-- Given information follows --

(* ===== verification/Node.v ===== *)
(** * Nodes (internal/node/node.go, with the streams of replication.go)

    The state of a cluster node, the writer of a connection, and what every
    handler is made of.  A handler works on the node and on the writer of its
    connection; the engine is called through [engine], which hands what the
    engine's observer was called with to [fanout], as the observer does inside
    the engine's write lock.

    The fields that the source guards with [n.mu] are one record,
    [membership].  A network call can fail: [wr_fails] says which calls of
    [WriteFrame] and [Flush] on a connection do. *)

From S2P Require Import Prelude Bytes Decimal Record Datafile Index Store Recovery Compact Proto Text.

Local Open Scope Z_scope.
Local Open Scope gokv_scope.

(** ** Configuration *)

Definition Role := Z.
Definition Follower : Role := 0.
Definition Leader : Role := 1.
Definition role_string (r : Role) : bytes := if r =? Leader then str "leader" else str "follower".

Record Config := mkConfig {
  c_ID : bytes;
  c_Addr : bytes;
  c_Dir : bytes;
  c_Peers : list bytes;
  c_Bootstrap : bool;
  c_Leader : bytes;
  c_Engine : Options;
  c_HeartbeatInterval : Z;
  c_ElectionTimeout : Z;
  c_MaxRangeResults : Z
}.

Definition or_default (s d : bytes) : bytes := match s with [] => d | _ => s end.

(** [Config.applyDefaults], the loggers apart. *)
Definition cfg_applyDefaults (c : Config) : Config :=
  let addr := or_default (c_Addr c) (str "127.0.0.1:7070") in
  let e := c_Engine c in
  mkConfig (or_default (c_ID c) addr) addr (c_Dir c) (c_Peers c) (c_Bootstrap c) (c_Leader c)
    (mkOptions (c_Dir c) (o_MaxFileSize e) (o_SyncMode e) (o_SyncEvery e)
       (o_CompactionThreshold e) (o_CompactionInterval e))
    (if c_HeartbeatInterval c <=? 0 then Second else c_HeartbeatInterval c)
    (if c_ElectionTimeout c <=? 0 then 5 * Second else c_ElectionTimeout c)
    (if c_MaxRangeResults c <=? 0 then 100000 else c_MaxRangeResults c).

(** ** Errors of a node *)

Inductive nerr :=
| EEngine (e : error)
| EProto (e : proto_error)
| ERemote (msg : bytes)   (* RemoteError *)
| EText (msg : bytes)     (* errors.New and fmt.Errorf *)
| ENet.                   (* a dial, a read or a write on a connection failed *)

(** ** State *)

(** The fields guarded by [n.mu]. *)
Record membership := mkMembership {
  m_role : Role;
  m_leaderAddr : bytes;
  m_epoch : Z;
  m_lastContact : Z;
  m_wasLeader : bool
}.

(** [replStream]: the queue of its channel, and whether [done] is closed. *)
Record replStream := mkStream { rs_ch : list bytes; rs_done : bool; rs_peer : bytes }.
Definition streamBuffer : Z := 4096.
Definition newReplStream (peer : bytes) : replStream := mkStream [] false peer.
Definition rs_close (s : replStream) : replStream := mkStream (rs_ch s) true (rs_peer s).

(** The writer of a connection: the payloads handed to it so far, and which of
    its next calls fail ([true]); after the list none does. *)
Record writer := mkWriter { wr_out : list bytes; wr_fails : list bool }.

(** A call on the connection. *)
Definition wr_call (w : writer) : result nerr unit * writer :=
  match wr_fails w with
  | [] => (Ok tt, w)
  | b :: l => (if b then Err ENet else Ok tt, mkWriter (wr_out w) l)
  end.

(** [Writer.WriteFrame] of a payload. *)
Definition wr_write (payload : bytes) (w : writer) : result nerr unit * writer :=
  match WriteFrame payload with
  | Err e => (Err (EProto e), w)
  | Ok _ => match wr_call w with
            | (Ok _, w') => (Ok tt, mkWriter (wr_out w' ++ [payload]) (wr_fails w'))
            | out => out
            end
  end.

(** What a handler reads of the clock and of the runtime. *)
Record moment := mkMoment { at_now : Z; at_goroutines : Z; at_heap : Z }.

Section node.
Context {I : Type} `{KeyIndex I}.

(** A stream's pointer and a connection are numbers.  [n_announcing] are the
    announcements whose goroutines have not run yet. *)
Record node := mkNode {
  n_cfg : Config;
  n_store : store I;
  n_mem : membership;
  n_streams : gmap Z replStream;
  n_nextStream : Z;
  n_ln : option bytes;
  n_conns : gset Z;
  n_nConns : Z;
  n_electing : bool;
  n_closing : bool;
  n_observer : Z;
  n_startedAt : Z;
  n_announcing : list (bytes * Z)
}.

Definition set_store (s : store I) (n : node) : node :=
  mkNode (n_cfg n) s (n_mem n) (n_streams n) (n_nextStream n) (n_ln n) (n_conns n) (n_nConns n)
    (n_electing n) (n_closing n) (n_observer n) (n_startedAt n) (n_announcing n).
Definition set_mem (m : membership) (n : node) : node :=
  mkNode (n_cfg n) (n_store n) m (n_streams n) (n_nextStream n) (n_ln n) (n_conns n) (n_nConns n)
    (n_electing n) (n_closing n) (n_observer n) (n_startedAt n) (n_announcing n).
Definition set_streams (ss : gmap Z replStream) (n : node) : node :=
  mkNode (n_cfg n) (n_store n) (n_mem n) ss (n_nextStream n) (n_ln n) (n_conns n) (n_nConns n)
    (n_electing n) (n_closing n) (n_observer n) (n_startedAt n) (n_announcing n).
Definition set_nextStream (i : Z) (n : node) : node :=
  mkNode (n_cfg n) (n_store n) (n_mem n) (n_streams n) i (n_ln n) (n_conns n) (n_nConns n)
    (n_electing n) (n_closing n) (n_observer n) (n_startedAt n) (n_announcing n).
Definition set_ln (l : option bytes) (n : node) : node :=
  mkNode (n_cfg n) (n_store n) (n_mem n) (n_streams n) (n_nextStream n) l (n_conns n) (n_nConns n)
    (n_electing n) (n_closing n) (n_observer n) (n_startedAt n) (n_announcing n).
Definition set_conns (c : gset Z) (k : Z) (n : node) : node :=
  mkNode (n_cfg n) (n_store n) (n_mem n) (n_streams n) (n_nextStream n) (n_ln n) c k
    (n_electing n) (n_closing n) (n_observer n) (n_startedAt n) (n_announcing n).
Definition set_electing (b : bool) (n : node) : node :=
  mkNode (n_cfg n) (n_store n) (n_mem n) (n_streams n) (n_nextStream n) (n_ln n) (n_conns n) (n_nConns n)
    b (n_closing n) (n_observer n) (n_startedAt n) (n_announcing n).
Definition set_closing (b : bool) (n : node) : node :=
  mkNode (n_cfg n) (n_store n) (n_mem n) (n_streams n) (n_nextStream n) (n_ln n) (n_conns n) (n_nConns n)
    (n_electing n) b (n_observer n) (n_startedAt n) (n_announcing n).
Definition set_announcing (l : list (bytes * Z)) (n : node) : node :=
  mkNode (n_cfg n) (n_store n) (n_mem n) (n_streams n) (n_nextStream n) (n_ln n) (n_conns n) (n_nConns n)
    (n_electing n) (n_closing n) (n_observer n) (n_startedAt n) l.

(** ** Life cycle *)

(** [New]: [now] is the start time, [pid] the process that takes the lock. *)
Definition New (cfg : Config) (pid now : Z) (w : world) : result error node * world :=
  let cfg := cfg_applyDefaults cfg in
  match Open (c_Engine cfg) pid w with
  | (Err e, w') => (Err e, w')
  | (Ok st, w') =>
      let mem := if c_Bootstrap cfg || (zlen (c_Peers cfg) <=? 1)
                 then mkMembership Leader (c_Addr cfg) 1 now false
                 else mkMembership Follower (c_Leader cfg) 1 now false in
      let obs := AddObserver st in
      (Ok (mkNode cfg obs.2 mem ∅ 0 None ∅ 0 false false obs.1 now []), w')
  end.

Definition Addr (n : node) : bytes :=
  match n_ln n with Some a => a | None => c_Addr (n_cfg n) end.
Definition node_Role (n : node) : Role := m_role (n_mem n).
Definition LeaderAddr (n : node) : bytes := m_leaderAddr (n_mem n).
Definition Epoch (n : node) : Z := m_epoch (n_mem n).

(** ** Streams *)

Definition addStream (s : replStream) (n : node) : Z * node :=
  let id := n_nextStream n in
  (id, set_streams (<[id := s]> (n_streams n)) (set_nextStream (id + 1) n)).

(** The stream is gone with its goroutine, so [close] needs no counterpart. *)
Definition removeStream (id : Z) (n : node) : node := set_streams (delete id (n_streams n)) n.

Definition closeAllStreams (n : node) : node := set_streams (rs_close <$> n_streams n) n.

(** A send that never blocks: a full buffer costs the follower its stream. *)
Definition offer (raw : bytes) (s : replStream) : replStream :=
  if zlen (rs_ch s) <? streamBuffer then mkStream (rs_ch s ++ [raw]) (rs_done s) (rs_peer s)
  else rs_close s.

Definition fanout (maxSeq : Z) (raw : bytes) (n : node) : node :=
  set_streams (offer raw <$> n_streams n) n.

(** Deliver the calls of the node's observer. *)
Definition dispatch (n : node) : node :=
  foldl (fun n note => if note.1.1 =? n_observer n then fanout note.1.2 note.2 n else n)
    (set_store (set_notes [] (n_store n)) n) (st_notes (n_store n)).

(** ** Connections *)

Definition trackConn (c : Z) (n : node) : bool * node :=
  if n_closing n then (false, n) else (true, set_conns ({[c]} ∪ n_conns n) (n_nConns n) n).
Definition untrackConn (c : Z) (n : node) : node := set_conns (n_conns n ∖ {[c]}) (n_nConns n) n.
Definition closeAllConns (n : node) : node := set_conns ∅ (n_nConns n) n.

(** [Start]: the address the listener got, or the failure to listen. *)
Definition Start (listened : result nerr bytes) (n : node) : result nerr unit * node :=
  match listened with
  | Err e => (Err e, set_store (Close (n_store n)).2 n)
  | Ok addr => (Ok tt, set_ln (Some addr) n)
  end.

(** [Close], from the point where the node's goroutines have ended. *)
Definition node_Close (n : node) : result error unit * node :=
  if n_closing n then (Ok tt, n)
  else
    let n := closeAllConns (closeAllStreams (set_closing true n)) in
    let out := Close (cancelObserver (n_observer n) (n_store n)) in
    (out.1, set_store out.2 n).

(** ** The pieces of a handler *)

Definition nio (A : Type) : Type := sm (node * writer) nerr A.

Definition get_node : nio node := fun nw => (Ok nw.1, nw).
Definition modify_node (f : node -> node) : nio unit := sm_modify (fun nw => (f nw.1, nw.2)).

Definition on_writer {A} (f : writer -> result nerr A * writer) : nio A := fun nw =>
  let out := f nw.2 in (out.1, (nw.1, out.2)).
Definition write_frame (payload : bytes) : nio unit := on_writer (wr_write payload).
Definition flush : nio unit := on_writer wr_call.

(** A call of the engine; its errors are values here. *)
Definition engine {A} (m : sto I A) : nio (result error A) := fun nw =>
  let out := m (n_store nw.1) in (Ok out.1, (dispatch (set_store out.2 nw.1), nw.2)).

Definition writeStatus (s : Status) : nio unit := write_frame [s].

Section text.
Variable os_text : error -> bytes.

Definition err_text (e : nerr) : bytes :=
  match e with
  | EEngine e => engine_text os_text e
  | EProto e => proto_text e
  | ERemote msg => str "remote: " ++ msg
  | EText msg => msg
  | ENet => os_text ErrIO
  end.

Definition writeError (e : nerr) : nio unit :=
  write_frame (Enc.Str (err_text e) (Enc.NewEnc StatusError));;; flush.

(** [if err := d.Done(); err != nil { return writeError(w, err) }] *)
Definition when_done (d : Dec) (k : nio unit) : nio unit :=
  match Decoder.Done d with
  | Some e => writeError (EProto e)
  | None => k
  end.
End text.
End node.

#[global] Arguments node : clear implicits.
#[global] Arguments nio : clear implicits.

-- Given information concluded --

▶ **Exercise**
Retype, exactly and in full, the lines above from the one containing "(* RemoteError *)" through the one containing "Record replStream := mkStream".

▶ **Reply to the exercise**
| ERemote (msg : bytes)   (* RemoteError *)
| EText (msg : bytes)     (* errors.New and fmt.Errorf *)
| ENet.                   (* a dial, a read or a write on a connection failed *)

(** ** State *)

(** The fields guarded by [n.mu]. *)
Record membership := mkMembership {
  m_role : Role;
  m_leaderAddr : bytes;
  m_epoch : Z;
  m_lastContact : Z;
  m_wasLeader : bool
}.

(** [replStream]: the queue of its channel, and whether [done] is closed. *)
Record replStream := mkStream { rs_ch : list bytes; rs_done : bool; rs_peer : bytes }.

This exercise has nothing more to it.